- **Data**:

(** The loop of [put] without the tail update succeeds whenever the blocks hold the
    window, and keeps the shape of the blocks. *)
Lemma put_loop_total bl data off n tail :
  Forall (λ blk : list byte, length blk = 1024%nat) bl →
  0 <= off <= 1024 → 0 <= n <= Zlen data → off + n <= Zlen bl * 1024 →
  ∃ bl', put_loop bl data off n false tail = Some (bl', tail) ∧
    length bl' = length bl ∧ Forall (λ blk, length blk = 1024%nat) bl'.
Proof.
  intros Hbl. revert off n. induction Hbl as [|blk bl Hb Hbl IH]; intros off n Ho Hn Hle.
  { simpl in *. destruct (Z.eqb_spec n 0); [by exists []|lia]. }
  rewrite length_cons in Hle. cbn [put_loop].
  destruct (Z.eqb_spec n 0) as [->|Hn0]; [exists (blk :: bl); eauto|].
  unfold BLOCK_SIZE. destruct (Z.ltb_spec (1024 - off) n) as [Hc|Hc].
  - rewrite slice_Some by lia. simpl. rewrite drop_0.
    rewrite splice_Some by (lens). simpl.
    destruct (IH 0 (n - (1024 - off))) as (bl' & -> & Hl & Hf); [lia..|]. simpl.
    eexists. split; [done|]. simpl. split; [by f_equal|]. constructor; [|done].
    rewrite !length_app, !length_take, length_drop. lia.
  - rewrite slice_Some by lia. simpl. rewrite drop_0.
    rewrite splice_Some by (lens). simpl.
    eexists. split; [done|]. split; [done|]. constructor; [|done].
    rewrite !length_app, !length_take, length_drop. lia.
Qed.

Lemma add_blocks_wf b i :
  wf b → blocks_list b ≠ [] → 0 <= i → capacity b + i * 1024 <= INT_MAX →
  wf (add_blocks b i) ∧ capacity (add_blocks b i) = capacity b + i * 1024 ∧
  fill (add_blocks b i) = fill b + i * 1024.
Proof.
  intros Hb Hne Hi Hmax. pose proof (capacity_wf b Hb) as Hc.
  assert (wf (add_blocks b i)) as Hb'.
  { destruct Hb as [Hf Ht Hn Hm]. constructor; simpl; [|done| |].
    - apply Forall_app. split; [done|]. by apply Forall_replicate.
    - intros Hnil. by destruct (blocks_list b).
    - rewrite length_app, length_replicate. unfold BLOCK_SIZE in *. lia. }
  split; [done|]. rewrite (capacity_wf _ Hb'), Hc. unfold fill, add_blocks. simpl.
  rewrite length_app, length_replicate. unfold BLOCK_SIZE.
  destruct (blocks_list b); [done|]. rewrite !length_cons. lia.
Qed.

(** A second defect: [check_space] grows the block list before [put] compares the
    window with [size()], so an [append] that needs one new block leaves the fill
    level of the last block as it was and the reported size grows by exactly one
    block instead of by the appended length. *)
Theorem append_new_block_size b data n :
  wf b → blocks_list b ≠ [] → 0 < n <= 1024 → capacity b < fill b + n →
  capacity b + 1024 <= INT_MAX → n <= Zlen data →
  ∃ b', append b data n = Some (fill b, b') ∧ size b' = Some (fill b + 1024).
Proof.
  intros Hb Hne Hn Hgt Hmax Hd. pose proof (fill_bounds b Hb) as Hf.
  destruct (add_blocks_wf b 1 Hb Hne ltac:(lia) ltac:(lia)) as (Hb1 & Hc1 & Hf1).
  set (b1 := add_blocks b 1) in *. unfold append. rewrite size_wf by done. simpl.
  unfold put, check_space. rewrite int_chk_Some by (unfold INT_MIN; lia). simpl.
  destruct (Z.ltb_spec (capacity b) (fill b + n)); [|lia]. simpl.
  rewrite int_chk_Some by (unfold INT_MIN; lia). simpl.
  replace (if Z.rem _ _ =? 0 then _ else _) with 1.
  2: { destruct (quot_rem_div (fill b + n - capacity b)) as [-> ->]; [lia|].
       destruct (Z.eqb_spec ((fill b + n - capacity b) mod 1024) 0); dlia. }
  fold b1. assert (tail_offset_in_block b = tail_offset_in_block b1) as Htl by done.
  clearbody b1. rewrite Htl. rewrite size_wf by done. simpl.
  destruct (Z.ltb_spec (fill b1) (fill b + n)); [lia|].
  destruct (quot_rem_div (fill b)) as [-> ->]; [lia|].
  pose proof (capacity_wf b1 Hb1) as Hcap1. unfold BLOCK_SIZE in Hcap1.
  rewrite block_it_Some by dlia. simpl.
  destruct (put_loop_total (drop (Z.to_nat (fill b / 1024)) (blocks_list b1)) data
    (fill b mod 1024) n (tail_offset_in_block b1)) as (bl' & -> & Hl & Hfl);
    [apply Forall_drop, Hb1|dlia|lia|rewrite length_drop; dlia|]. simpl.
  eexists. split; [done|].
  assert (Forall (λ blk, length blk = 1024%nat) (take (Z.to_nat (fill b / 1024)) (blocks_list b1)))
    by (apply Forall_take, Hb1).
  rewrite size_wf.
  - replace (fill b + 1024) with (fill b1) by lia. unfold fill. simpl. do 2 f_equal.
    rewrite length_app, Hl, <- length_app, take_drop. done.
  - destruct Hb1 as [_ Ht1 Hn1 Hm1]. constructor; simpl; [by apply Forall_app|done| |].
    + intros [Htk ->]%app_nil. apply Hn1. rewrite <- (take_drop (Z.to_nat (fill b / 1024)) (blocks_list b1)).
      rewrite Htk. simpl. by apply nil_length_inv.
    + rewrite length_app, Hl, <- length_app, take_drop. done.
Qed.


Lemma append_new_block_size_witness :
  ∃ b', append (mk [new_block] 1000) (replicate 100 x41) 100 = Some (1000, b') ∧
    size b' = Some 2024.
Proof.
  apply (append_new_block_size (mk [new_block] 1000) (replicate 100 x41) 100);
    try (vm_compute; intuition congruence).
  constructor; [by repeat constructor|vm_compute; intuition congruence|done|vm_compute; congruence].
Defined.

End DynamicBuffer.

Module FixedBuffer.

(** [base] is the address [bytes] points to, [bytes] the memory found there. *)
Record t := mk {
  length_ : Z;
  tail_offset : Z;
  base : Z;
  bytes : list byte
}.

Definition clear (b : t) : t :=
  mk (length_ b) (tail_offset b) (base b)
     (replicate (Z.to_nat (length_ b)) x00 ++ drop (Z.to_nat (length_ b)) (bytes b)).

Definition new : t := clear (mk 0 0 0 []).

Definition setBuffer (b : t) (addr : Z) (buffer : list byte) (len : Z) : t :=
  clear (mk len 0 addr buffer).

Definition put (b : t) (data : list byte) (offset sz : Z) : option (bool * t) :=
  stop ← int_chk (offset + sz);
  if length_ b <? stop then Some (false, b)
  else
    let tail := if tail_offset b <? stop then stop else tail_offset b in
    d ← slice data 0 sz;
    m ← splice (bytes b) offset d;
    Some (true, mk (length_ b) tail (base b) m).

(** The bytes copied to [data]; the C++ function has no [return] statement. *)
Definition get (b : t) (offset sz : Z) : option (list byte) := slice (bytes b) offset sz.

Definition append (b : t) (data : list byte) (sz : Z) : option (Z * t) :=
  let before_append := tail_offset b in
  '(_, b') ← put b data (tail_offset b) sz;
  Some (before_append, b').

Definition get_address (b : t) (offset : Z) : Z := base b + offset.
Definition size (b : t) : Z := tail_offset b.
Definition capacity (b : t) : Z := length_ b.
(** [delete [] bytes]: the memory is gone, the fields keep their values. *)
Definition destory (b : t) : t := mk (length_ b) (tail_offset b) (base b) [].

Record wf (b : t) : Prop := {
  wf_len : length_ b = Zlen (bytes b);
  wf_tail : 0 <= tail_offset b <= length_ b;
  wf_max : length_ b <= INT_MAX
}.

Definition contents (b : t) : list byte := take (Z.to_nat (tail_offset b)) (bytes b).

Lemma setBuffer_wf b addr m len :
  len = Zlen m → len <= INT_MAX →
  wf (setBuffer b addr m len) ∧ contents (setBuffer b addr m len) = [].
Proof.
  intros -> Hm. unfold setBuffer, clear. simpl. split; [|done].
  constructor; simpl; [|lia|done]. rewrite length_app, length_replicate, length_drop. lia.
Qed.

Lemma put_fits b data off n :
  wf b → 0 <= off → 0 <= n <= Zlen data → off + n <= length_ b →
  ∃ m, splice (bytes b) off (take (Z.to_nat n) data) = Some m ∧
    put b data off n =
      Some (true, mk (length_ b) (Z.max (tail_offset b) (off + n)) (base b) m).
Proof.
  intros [Hl Ht Hm] Ho Hn Hle. unfold put.
  rewrite int_chk_Some by (unfold INT_MIN; lia). simpl.
  destruct (Z.ltb_spec (length_ b) (off + n)); [lia|].
  rewrite slice_Some by lia. simpl. rewrite drop_0.
  rewrite splice_Some by (lens). simpl. eexists. split; [done|].
  do 3 f_equal. destruct (Z.ltb_spec (tail_offset b) (off + n)); lia.
Qed.

Lemma fixed_append_fits b data n :
  wf b → 0 <= n <= Zlen data → tail_offset b + n <= length_ b →
  ∃ b', append b data n = Some (tail_offset b, b') ∧ wf b' ∧ base b' = base b ∧
    length_ b' = length_ b ∧ tail_offset b' = tail_offset b + n ∧
    contents b' = contents b ++ take (Z.to_nat n) data.
Proof.
  intros Hb Hn Hle. pose proof Hb as [Hl Ht Hm]. unfold append.
  destruct (put_fits b data (tail_offset b) n) as (m & Hs & ->); [done|lia..|]. simpl.
  eexists. split; [done|]. simpl. pose proof (splice_length _ _ _ _ Hs).
  split; [constructor; simpl; lia|]. split; [done|]. split; [done|]. split; [lia|].
  apply splice_inv in Hs as (? & ? & ->). unfold contents. simpl.
  rewrite length_take in *.
  rewrite (assoc_L (++)), take_app_le by (lens).
  apply take_ge. rewrite length_app, !length_take. lia.
Qed.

- **The problem**: Please print exactly what appears from the first line of the data through the line with "0 <= off <= 1024", including both of those lines and nothing past them.

- **Response box**:
(** The loop of [put] without the tail update succeeds whenever the blocks hold the
    window, and keeps the shape of the blocks. *)
Lemma put_loop_total bl data off n tail :
  Forall (λ blk : list byte, length blk = 1024%nat) bl →
  0 <= off <= 1024 → 0 <= n <= Zlen data → off + n <= Zlen bl * 1024 →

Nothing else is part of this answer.